Filezilla offers multiple options to transfer files, including drag-and-drop, double-click and a pretty little button. You can easily assign default editors for any file extension you transfer through Filezilla. Filezilla offers to resume items in your queue that have not finished.
You can easily “QuickConnect” to a site by simply typing in the address, username and password, or you can set up site profiles. The site profiles allow you to specify which remote directory you want to connect to by default and which local directory you want to start from; they allow you to specify what actions you want Filezilla to take when it encounters files in both locations (“always overwrite”, “overwrite if newer”, “overwrite if different”, “skip”, etc.); they allow you to specify which file extensions are transferred as ASCII and binary, set the default charset, and so much more.
Filezilla allows you to choose from multiple viewing options. You can toggle the directory tree on both the remote and local viewing panes. You can tile the viewing panes vertically or horizontally. You can swap the local and remote panes (placing the remote on the left side and the local on the right side). You can set Filezilla to always place directories on top of files in the file list, sort them in order with the files, or simply “prioritize” the directories (keeping them on top when viewing items in ascending order and on bottom when viewing in descending order).
You can even filter the list of files to show/hide specific items in the file list.
Filezilla performs extremely well and extremely efficiently. It automatically attempts to resume failed processes (it will try at least three times before giving up and moving on to the next). It automatically attempts to reconnect to a server when it’s disconnected. It transfers the files very quickly with very low overhead. With Filezilla, you are able to transfer entire directories at a time and you are able to delete directories without having to empty them first.
At the moment, the latest version of Filezilla is missing the ability to edit files within Filezilla. In previous versions of Filezilla, you could set a default editor for all files, and then set specific editors for each file extension. Unfortunately, that feature has not yet been implemented in Filezilla 3.
However, Filezilla 2 is still available and can be installed flawlessly side-by-side with Filezilla 3. The editing feature in Filezilla 2 is not quite perfect, as it doesn’t allow you to re-upload the edited files until you close out the file you’re working on. There has been talk that that will be improved in Filezilla 3 once the ability to edit files has been reimplemented.

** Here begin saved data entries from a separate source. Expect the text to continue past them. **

(** * PRPs/scripts/prp_runner.py: a shallow embedding and its properties

    The script resolves a PRP file from two optional arguments, reads it,
    prepends [META_HEADER] and prints the result, either bare (headless) or
    between two banners (interactive).

    Conventions of the embedding.
    - A Python [str] is a [string] holding the UTF-8 encoding of the text, so
      that the bytes of a file and the text decoded from it live in one type
      and [read_text] is a validity check followed by newline translation.
    - [pathlib.Path] is the POSIX flavour: a root ([""], ["/"] or ["//"]) and
      the list of components that remain once empty and ["."] segments are
      dropped.
    - Effects are threaded through a [world]: what was written to standard
      output and to the error stream, and the list of file-system calls made.
      An exception keeps the world reached so far, as in Python.
    - [print], [run_cursor_model], [main] and [run_script] describe a run
      whose writes to standard output all go through; [print_on],
      [run_cursor_model_on], [main_on] and [run_script_on] are the same
      code on a [console] that can refuse a write, and agree with them
      when it refuses none ([run_script_on_open]).
    - [main] starts from the [Namespace] that [parser.parse_args()] returns. *)

From Stdlib Require Import String Ascii List Bool NArith ZArith.
Import ListNotations.
Open Scope string_scope.

(** ** Characters and strings *)

Definition LF : ascii := Ascii.ascii_of_nat 10.
Definition CR : ascii := Ascii.ascii_of_nat 13.
Definition SLASH : ascii := "/"%char.

Definition nl : string := String LF "".

(** [sep.join(l)] *)
Fixpoint join (sep : string) (l : list string) : string :=
  match l with
  | [] => ""
  | [x] => x
  | x :: rest => x ++ sep ++ join sep rest
  end.

(** [s.split("/")] *)
Fixpoint split_slash (s : string) : list string :=
  match s with
  | "" => [""]
  | String c s' =>
      if Ascii.eqb c SLASH then "" :: split_slash s'
      else match split_slash s' with
           | [] => [String c ""]
           | h :: t => String c h :: t
           end
  end.

(** [s.startswith("/")] and [s.endswith("/")] *)
Definition startswith_slash (s : string) : bool :=
  match s with
  | String c _ => Ascii.eqb c SLASH
  | "" => false
  end.

Fixpoint endswith_slash (s : string) : bool :=
  match s with
  | "" => false
  | String c "" => Ascii.eqb c SLASH
  | String _ s' => endswith_slash s'
  end.

(** ["/" not in s] *)
Fixpoint no_slash (s : string) : bool :=
  match s with
  | "" => true
  | String c s' => negb (Ascii.eqb c SLASH) && no_slash s'
  end.

(** [needle in s] *)
Fixpoint contains (needle s : string) : bool :=
  String.prefix needle s ||
  match s with
  | "" => false
  | String _ s' => contains needle s'
  end.

(** ** pathlib, POSIX flavour *)

Record Path : Type := mkPath { root : string; tail : list string }.

(** [posixpath.splitroot]: no leading slash is a relative path; exactly two
    leading slashes are kept as the root ["//"]; one, or three and more,
    give the root ["/"]. *)
Definition splitroot (p : string) : string * string :=
  match p with
  | String c1 p1 =>
      if negb (Ascii.eqb c1 SLASH) then ("", p)
      else match p1 with
           | String c2 p2 =>
               if negb (Ascii.eqb c2 SLASH) then ("/", p1)
               else if startswith_slash p2 then ("/", p1)
               else ("//", p2)
           | "" => ("/", p1)
           end
  | "" => ("", p)
  end.

Definition keep_part (x : string) : bool :=
  negb (String.eqb x "") && negb (String.eqb x ".").

(** [Path(s)] *)
Definition Path_of (s : string) : Path :=
  let '(r, rel) := splitroot s in
  mkPath r (filter keep_part (split_slash rel)).
Lemma DeleteNode_run g id :
  unlocked g →
  DeleteNode id g =
    Some match nodeList g !! id with
         | None => (false, g, [EvLock; EvUnlock])
         | Some _ =>
             (true,
              mk_graph (mu g) (delete id (nodeList g))
                (delete id <$> delete id (nodeSources g))
                (delete id <$> delete id (nodeTargets g)),
              [EvLock; EvStore FnodeList; EvStore FnodeTargets; EvStore FnodeTargets;
               EvStore FnodeSources; EvStore FnodeSources; EvUnlock])
         end.
Proof. run_unlocked g. by case_lookups. Qed.

Lemma AddEdge_run g id pid wgt :
  unlocked g →
  AddEdge id pid wgt g =
    Some match nodeList g !! id, nodeList g !! pid with
         | None, _ => (Some (ErrNotExist id), g, [EvLock; EvUnlock])
         | Some _, None => (Some (ErrNotExist pid), g, [EvLock; EvUnlock])
         | Some _, Some _ =>
             (None,
              mk_graph (mu g) (nodeList g)
                (add_weight (nodeSources g) id pid wgt)
                (add_weight (nodeTargets g) pid id wgt),
              [EvLock; EvStore FnodeTargets; EvStore FnodeSources; EvUnlock])
         end.
Proof.
  run_unlocked g. unfold add_weight.
  by case_lookups.
Qed.

Lemma ReplaceEdge_run g id pid wgt :
  unlocked g →
  ReplaceEdge id pid wgt g =
    Some match nodeList g !! id, nodeList g !! pid with
         | None, _ => (Some (ErrNotExist id), g, [EvLock; EvUnlock])
         | Some _, None => (Some (ErrNotExist pid), g, [EvLock; EvUnlock])
         | Some _, Some _ =>
             (None,
              mk_graph (mu g) (nodeList g)
                (set_weight (nodeSources g) id pid wgt)
                (set_weight (nodeTargets g) pid id wgt),
              [EvLock; EvStore FnodeTargets; EvStore FnodeSources; EvUnlock])
         end.
Proof.
  run_unlocked g. unfold set_weight.
  by case_lookups.
Qed.
(** * COVID-19 economic impact analysis: a shallow embedding

    The script [economic_impact_analysis.py] simulates revenues for a
    number of businesses with NumPy's random generator, derives the
    percentage decline of every business with pandas, writes the table
    as CSV and renders four charts.

    NumPy [float64] values are IEEE 754 binary64 numbers.  They are
    modelled by the [spec_float] type of the standard library with
    precision 53 and maximal exponent 1024, so that every arithmetic
    operation below rounds exactly as the hardware does.  The random
    generator of NumPy is an interface ([RandomState]) whose laws are
    the sizes and ranges of the batches it returns; the script's state
    (generator, file system, trace of system calls and printed lines)
    is threaded through a state and exception monad. *)

From Stdlib Require Import ZArith List String Reals Lra Lia SpecFloat.
From stdpp Require Import base option list gmap strings sorting.
Import ListNotations.

Local Open Scope Z_scope.

(** ** IEEE 754 binary64 *)

Module Binary64.

Definition prec : Z := 53.
Definition emax : Z := 1024.

Definition float : Type := spec_float.

(** The representation is the canonical one of a binary64 number. *)
Definition valid (x : float) : Prop := valid_binary prec emax x = true.

Definition add : float -> float -> float := SFadd prec emax.
Definition sub : float -> float -> float := SFsub prec emax.
Definition mul : float -> float -> float := SFmul prec emax.
Definition div : float -> float -> float := SFdiv prec emax.

Definition leb : float -> float -> bool := SFleb.
Definition ltb : float -> float -> bool := SFltb.
Definition eqb : float -> float -> bool := SFeqb.

Definition is_nan (x : float) : bool :=
  match x with S754_nan => true | _ => false end.

Definition is_finite (x : float) : bool :=
  match x with S754_zero _ | S754_finite _ _ _ => true | _ => false end.

(** Conversion of a Python integer to [float64]. *)
Definition of_Z (z : Z) : float := binary_normalize prec emax z 0 false.

Definition of_nat (n : nat) : float := of_Z (Z.of_nat n).

Definition nan : float := S754_nan.
Definition zero : float := S754_zero false.

End Binary64.

Import Binary64.

(** The numeric literals of the script.  A decimal literal denotes the
    binary64 number nearest to it; for [0.3] that number is the
    correctly rounded quotient of 3 by 10. *)
Definition f_0_3 : float := Eval vm_compute in div (of_Z 3) (of_Z 10).
Definition f_1_0 : float := Eval vm_compute in of_Z 1.
Definition f_70 : float := Eval vm_compute in of_Z 70.
Definition f_100 : float := Eval vm_compute in of_Z 100.
Definition f_150 : float := Eval vm_compute in of_Z 150.
Definition f_500 : float := Eval vm_compute in of_Z 500.

(** ** Python exceptions *)

Inductive exn : Type :=
| FileExistsError
| FileNotFoundError
| NotADirectoryError
| OSError
| IsADirectoryError
| ValueError
| KeyError.

Inductive Result (A : Type) : Type :=
| Ok (a : A)
| Raise (e : exn).
Arguments Ok {A} a.
Arguments Raise {A} e.

(** ** The NumPy legacy random generator *)

(** [2^-53], the resolution of [random_sample], and [2^500]. *)
Definition f_2m53 : float := S754_finite false 4503599627370496 (-105).
Definition f_2p500 : float := S754_finite false 4503599627370496 448.

(** A number of the half-open unit interval as [random_sample] returns
    it: zero, or at least [2^-53] and below 1. *)
Definition unit_sample (u : float) : Prop :=
  valid u /\ (u = zero \/ (leb f_2m53 u = true /\ ltb u f_1_0 = true)).

(** A parameter of moderate size: finite, of magnitude at most [2^500]. *)
Definition moderate (x : float) : Prop :=
  valid x /\ leb (SFabs x) f_2p500 = true.

(** [np.random.seed], [np.random.choice] (through its index draw),
    [np.random.normal] and [np.random.uniform] (through
    [random_sample]) share one hidden generator state.  Each sampler
    returns a whole batch and the next state.  The laws: a batch has
    the requested size, an index lies below the population size, a
    normal deviate with moderate parameters is a finite number, a
    sample of the unit interval is zero or lies between [2^-53] and 1,
    1 excluded. *)
Class RandomState : Type := {
  rng_state : Type;
  rs_seed : Z -> rng_state;
  rs_randint : nat -> nat -> rng_state -> list nat * rng_state;
  rs_normal : float -> float -> nat -> rng_state -> list float * rng_state;
  rs_random_sample : nat -> rng_state -> list float * rng_state;
  rs_randint_length : forall high n g,
    length (fst (rs_randint high n g)) = n;
  rs_randint_bound : forall high n g i,
    (0 < high)%nat ->
    i ∈ fst (rs_randint high n g) -> (i < high)%nat;
  rs_normal_length : forall loc scale n g,
    length (fst (rs_normal loc scale n g)) = n;
  rs_normal_finite : forall loc scale n g x,
    moderate loc -> moderate scale ->
    x ∈ fst (rs_normal loc scale n g) ->
    valid x /\ is_finite x = true;
  rs_random_sample_length : forall n g,
    length (fst (rs_random_sample n g)) = n;
  rs_random_sample_range : forall n g u,
    u ∈ fst (rs_random_sample n g) -> unit_sample u
}.

(** ** Files, output and the state of a run *)

(** A path is its list of components: [os.path.join] appends. *)
Abbreviation path := (list string).

Definition os_path_join (a b : path) : path := a ++ b.

Definition path_str (p : path) : string := String.concat "/" p.

Inductive cell : Type :=
| CInt (z : Z)
| CStr (s : string)
| CFloat (x : float).

(** What a chart shows: the data handed to the plotting call. *)
Inductive plot : Type :=
| Histplot (values : list float) (bins : nat) (kde : bool)
| Boxplot (x : list string) (y : list float)
| Barplot (bars : list (string * float))
| Scatterplot (x y : list float) (hue : list string)
    (line_x line_y : list float).

Record figure : Type := {
  fig_plot : plot;
  fig_title : string;
  fig_xlabel : string;
  fig_ylabel : string
}.

Inductive file_content : Type :=
| CsvFile (rows : list (list cell))
| PngFile (fig : figure).

Inductive node : Type :=
| Dir
| File (c : file_content).

Inductive event : Type :=
| EvExists (p : path)
| EvMakedirs (p : path)
| EvWrite (p : path)
| EvPrint (line : string).

(** ** pandas and NumPy containers *)

Inductive column : Type :=
| IntCol (l : list Z)
| StrCol (l : list string)
| FloatCol (l : list float).

Definition column_cells (c : column) : list cell :=
  match c with
  | IntCol l => CInt <$> l
  | StrCol l => CStr <$> l
  | FloatCol l => CFloat <$> l
  end.

Definition column_length (c : column) : nat := length (column_cells c).

Record DataFrame : Type := {
  df_columns : list (string * column);
  df_nrows : nat
}.

(** [pd.DataFrame(dict)]: columns in insertion order, all of one length. *)
Definition pd_DataFrame (cols : list (string * column)) : Result DataFrame :=
  match cols with
  | [] => Ok {| df_columns := []; df_nrows := 0 |}
  | (_, c) :: _ =>
      if forallb (fun kc => Nat.eqb (column_length (snd kc)) (column_length c)) cols
      then Ok {| df_columns := cols; df_nrows := column_length c |}
      else Raise ValueError
  end.

Fixpoint assoc {A} (k : string) (l : list (string * A)) : option A :=
  match l with
  | [] => None
  | (k', v) :: l' => if String.eqb k k' then Some v else assoc k l'
  end.

(** [df[name]] *)
Definition df_getitem (df : DataFrame) (name : string) : Result column :=
  match assoc name (df_columns df) with
  | Some c => Ok c
  | None => Raise KeyError
  end.

Fixpoint set_assoc {A} (k : string) (v : A) (l : list (string * A))
  : list (string * A) :=
  match l with
  | [] => [(k, v)]
  | (k', v') :: l' =>
      if String.eqb k k' then (k', v) :: l' else (k', v') :: set_assoc k v l'
  end.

The only other feature that I’d like to see in Filezilla, as mentioned above, is the ability to run processes in the background. It is really nice in CuteFTP to be able to open a site, grab a huge list of files, and then close the program, forgetting that the transfer is even occurring. In CuteFTP (and this is the last thing I will say on the matter, since I do not intend for this to become a review of CuteFTP), the transfers even resume automatically after restarting your computer.